» **INSTRUCTIONS TO FOLLOW**
Set down exactly the lines below, starting at the one that contains "fst r = Ok (dict_mem cid (configs m)) /\" and ending at the one that contains "assert (Hv : valid_pointer", with both of those lines included and nothing else.

» **DATA SUPPLIED**

(** C5: remove_city returns whether an entry was deleted and persists;
    when the current city is removed and entries remain, current_city names
    one of them; when the last entry is removed, current_city is unset. *)
Theorem remove_city_reassigns (m : Manager) (f : FS) (cid : string) :
  writable f = true -> valid_pointer m ->
  let r := remove_city cid {| mgr := m; fs := f |} in
  let m' := mgr (snd r) in
  fst r = Ok (dict_mem cid (configs m)) /\
  (dict_mem cid (configs m) = true ->
     fs (snd r) = saved m' /\
     ~ In cid (dict_keys (configs m')) /\
     (current_city m = PStr cid -> dict_keys (configs m') <> [] ->
        exists k, current_city m' = PStr k /\ In k (dict_keys (configs m'))) /\
     (dict_keys (configs m') = [] -> current_city m' = PNone)).
Proof.
  intros Hw Hv. simpl.
  destruct (dict_mem cid (configs m)) eqn:Hk.
  2:{ rewrite (remove_city_absent m f cid Hk). simpl. split; [reflexivity | discriminate]. }
  rewrite (remove_city_present m f cid Hk), Hw; simpl.
  split; [reflexivity|]. intros _.
  rewrite dict_keys_del.
  split; [reflexivity|]. split.
  { intros Hin. apply filter_In in Hin as [_ Hin].
    rewrite String.eqb_refl in Hin. discriminate. }
  split.
  - intros Hc Hne. rewrite Hc; simpl. rewrite String.eqb_refl.
    destruct (filter _ (dict_keys (configs m))) as [|k ks] eqn:Hf; [congruence|].
    exists k. split; [reflexivity | left; reflexivity].
  - intros Hnil. rewrite Hnil.
    destruct (py_eq_str (current_city m) cid) eqn:Hc; [reflexivity|].
    destruct Hv as [Hn | [k [Hk' Hin]]]; [exact Hn|].
    exfalso. rewrite Hk' in Hc; simpl in Hc.
    assert (Hne : k <> cid) by (intros ->; rewrite String.eqb_refl in Hc; discriminate).
    pose proof (In_filter_neq cid k _ Hin Hne) as H. rewrite Hnil in H. exact H.
Qed.

Lemma remove_city_reassigns_witness :
  let m := {| configs := [("fargo_nd", fargo)]; current_city := PStr "fargo_nd" |} in
  let f := {| file := None; writable := true |} in
  writable f = true /\ valid_pointer m /\
  current_city (mgr (snd (remove_city "fargo_nd" {| mgr := m; fs := f |}))) = PNone.
Proof.
  intros m f.
  assert (Hv : valid_pointer m) by (right; exists "fargo_nd"; split; [reflexivity | left; reflexivity]).
  split; [reflexivity|]. split; [exact Hv|].
  destruct (remove_city_reassigns m f "fargo_nd" eq_refl Hv) as [_ H].
  destruct (H eq_refl) as [_ [_ [_ H4]]]. apply H4. reflexivity.
Defined.

Lemma dict_get_set_same {A} (k : string) (v : A) (d : dict A) :
  dict_get k (dict_set k v d) = Some v.
Proof.
  induction d as [|[k' v'] t IH]; simpl.
  - rewrite String.eqb_refl. reflexivity.
  - destruct (String.eqb_spec k k') as [->|Hne]; simpl.
    + rewrite String.eqb_refl. reflexivity.
    + destruct (String.eqb_spec k k'); [congruence | exact IH].
Qed.

Lemma dict_keys_set {A} (k : string) (v : A) (d : dict A) :
  dict_keys (dict_set k v d) =
  if dict_mem k d then dict_keys d else dict_keys d ++ [k].
Proof.
  unfold dict_mem, dict_keys; induction d as [|[k' v'] t IH]; simpl; [reflexivity|].
  destruct (String.eqb k k'); simpl; [reflexivity|].
  rewrite IH. destruct (dict_get k t); reflexivity.
Qed.

(** How many entries of [d] sit under key [k]. *)
Definition key_count {A} (k : string) (d : dict A) : nat :=
  count_occ string_dec (dict_keys d) k.

Lemma key_count_set {A} (k : string) (v : A) (d : dict A) :
  NoDup (dict_keys d) -> key_count k (dict_set k v d) = 1.
Proof.
  intros Hnd. unfold key_count. rewrite dict_keys_set.
  destruct (dict_mem k d) eqn:Hm.
  - apply dict_get_in in Hm.
    pose proof (proj1 (NoDup_count_occ string_dec _) Hnd k) as Hle.
    pose proof (proj1 (count_occ_In string_dec _ k) Hm) as Hgt. lia.
  - assert (Hn : ~ In k (dict_keys d)) by (rewrite <- dict_get_in; congruence).
    rewrite count_occ_app. simpl. destruct (string_dec k k) as [_|]; [|congruence].
    rewrite (count_occ_not_In string_dec _ k) in Hn. lia.
Qed.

» **RESPONSE TO THIS TASK**
  fst r = Ok (dict_mem cid (configs m)) /\
  (dict_mem cid (configs m) = true ->
     fs (snd r) = saved m' /\
     ~ In cid (dict_keys (configs m')) /\
     (current_city m = PStr cid -> dict_keys (configs m') <> [] ->
        exists k, current_city m' = PStr k /\ In k (dict_keys (configs m'))) /\
     (dict_keys (configs m') = [] -> current_city m' = PNone)).
Proof.
  intros Hw Hv. simpl.
  destruct (dict_mem cid (configs m)) eqn:Hk.
  2:{ rewrite (remove_city_absent m f cid Hk). simpl. split; [reflexivity | discriminate]. }
  rewrite (remove_city_present m f cid Hk), Hw; simpl.
  split; [reflexivity|]. intros _.
  rewrite dict_keys_del.
  split; [reflexivity|]. split.
  { intros Hin. apply filter_In in Hin as [_ Hin].
    rewrite String.eqb_refl in Hin. discriminate. }
  split.
  - intros Hc Hne. rewrite Hc; simpl. rewrite String.eqb_refl.
    destruct (filter _ (dict_keys (configs m))) as [|k ks] eqn:Hf; [congruence|].
    exists k. split; [reflexivity | left; reflexivity].
  - intros Hnil. rewrite Hnil.
    destruct (py_eq_str (current_city m) cid) eqn:Hc; [reflexivity|].
    destruct Hv as [Hn | [k [Hk' Hin]]]; [exact Hn|].
    exfalso. rewrite Hk' in Hc; simpl in Hc.
    assert (Hne : k <> cid) by (intros ->; rewrite String.eqb_refl in Hc; discriminate).
    pose proof (In_filter_neq cid k _ Hin Hne) as H. rewrite Hnil in H. exact H.
Qed.

Lemma remove_city_reassigns_witness :
  let m := {| configs := [("fargo_nd", fargo)]; current_city := PStr "fargo_nd" |} in
  let f := {| file := None; writable := true |} in
  writable f = true /\ valid_pointer m /\
  current_city (mgr (snd (remove_city "fargo_nd" {| mgr := m; fs := f |}))) = PNone.
Proof.
  intros m f.
  assert (Hv : valid_pointer m) by (right; exists "fargo_nd"; split; [reflexivity | left; reflexivity]).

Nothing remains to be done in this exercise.